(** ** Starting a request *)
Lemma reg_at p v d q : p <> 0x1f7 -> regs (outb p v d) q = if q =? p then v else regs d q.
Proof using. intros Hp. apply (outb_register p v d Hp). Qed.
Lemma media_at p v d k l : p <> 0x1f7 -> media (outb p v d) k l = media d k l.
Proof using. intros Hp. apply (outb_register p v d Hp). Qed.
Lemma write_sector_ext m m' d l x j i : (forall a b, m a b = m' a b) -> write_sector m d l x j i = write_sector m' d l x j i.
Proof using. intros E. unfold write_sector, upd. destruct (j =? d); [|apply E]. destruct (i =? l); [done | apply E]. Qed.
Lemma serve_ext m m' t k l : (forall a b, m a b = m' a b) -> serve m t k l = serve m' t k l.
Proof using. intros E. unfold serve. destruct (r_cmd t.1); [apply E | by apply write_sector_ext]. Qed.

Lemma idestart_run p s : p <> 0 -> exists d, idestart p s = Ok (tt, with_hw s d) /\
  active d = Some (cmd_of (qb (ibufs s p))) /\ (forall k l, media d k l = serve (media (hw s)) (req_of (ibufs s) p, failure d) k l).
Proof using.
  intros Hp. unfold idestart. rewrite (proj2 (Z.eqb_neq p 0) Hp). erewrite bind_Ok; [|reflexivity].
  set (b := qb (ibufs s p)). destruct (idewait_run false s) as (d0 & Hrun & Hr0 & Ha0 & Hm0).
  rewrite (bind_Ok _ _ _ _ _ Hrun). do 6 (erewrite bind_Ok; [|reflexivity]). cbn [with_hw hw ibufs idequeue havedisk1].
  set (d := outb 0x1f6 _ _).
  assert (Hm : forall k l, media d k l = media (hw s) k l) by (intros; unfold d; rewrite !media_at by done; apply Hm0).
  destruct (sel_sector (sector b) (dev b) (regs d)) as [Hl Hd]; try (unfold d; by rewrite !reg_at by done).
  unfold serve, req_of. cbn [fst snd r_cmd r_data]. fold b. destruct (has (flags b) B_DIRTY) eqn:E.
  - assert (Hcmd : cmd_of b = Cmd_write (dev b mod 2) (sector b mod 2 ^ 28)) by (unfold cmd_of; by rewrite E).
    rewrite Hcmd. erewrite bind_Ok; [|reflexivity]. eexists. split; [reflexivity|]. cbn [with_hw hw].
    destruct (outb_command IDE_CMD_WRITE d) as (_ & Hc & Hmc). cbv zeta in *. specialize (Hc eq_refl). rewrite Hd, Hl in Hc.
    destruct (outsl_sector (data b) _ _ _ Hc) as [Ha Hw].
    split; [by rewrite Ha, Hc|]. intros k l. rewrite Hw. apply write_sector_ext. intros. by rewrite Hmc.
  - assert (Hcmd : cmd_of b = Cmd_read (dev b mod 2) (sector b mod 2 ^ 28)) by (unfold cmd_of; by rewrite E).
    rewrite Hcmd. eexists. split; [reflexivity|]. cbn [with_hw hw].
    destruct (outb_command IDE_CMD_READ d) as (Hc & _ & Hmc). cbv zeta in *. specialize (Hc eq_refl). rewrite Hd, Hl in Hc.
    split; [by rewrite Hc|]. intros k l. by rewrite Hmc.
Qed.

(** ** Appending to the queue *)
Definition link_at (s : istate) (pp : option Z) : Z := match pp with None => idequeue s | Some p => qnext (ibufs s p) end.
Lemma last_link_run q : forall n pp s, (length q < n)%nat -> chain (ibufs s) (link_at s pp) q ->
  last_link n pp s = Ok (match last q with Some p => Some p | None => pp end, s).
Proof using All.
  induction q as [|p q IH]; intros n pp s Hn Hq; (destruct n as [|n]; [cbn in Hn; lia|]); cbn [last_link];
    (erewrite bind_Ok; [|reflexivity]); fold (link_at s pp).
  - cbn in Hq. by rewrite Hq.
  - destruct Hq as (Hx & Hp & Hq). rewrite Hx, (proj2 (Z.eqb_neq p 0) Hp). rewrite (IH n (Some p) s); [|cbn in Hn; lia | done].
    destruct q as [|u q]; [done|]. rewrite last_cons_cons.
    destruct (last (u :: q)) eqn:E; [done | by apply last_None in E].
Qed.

######

▶ [TRY IT]: Look through the data above. Copy every line with the string "eexists" in it.

▶ [YOUR RESPONSE]:
    rewrite Hcmd. erewrite bind_Ok; [|reflexivity]. eexists. split; [reflexivity|]. cbn [with_hw hw].
    rewrite Hcmd. eexists. split; [reflexivity|]. cbn [with_hw hw].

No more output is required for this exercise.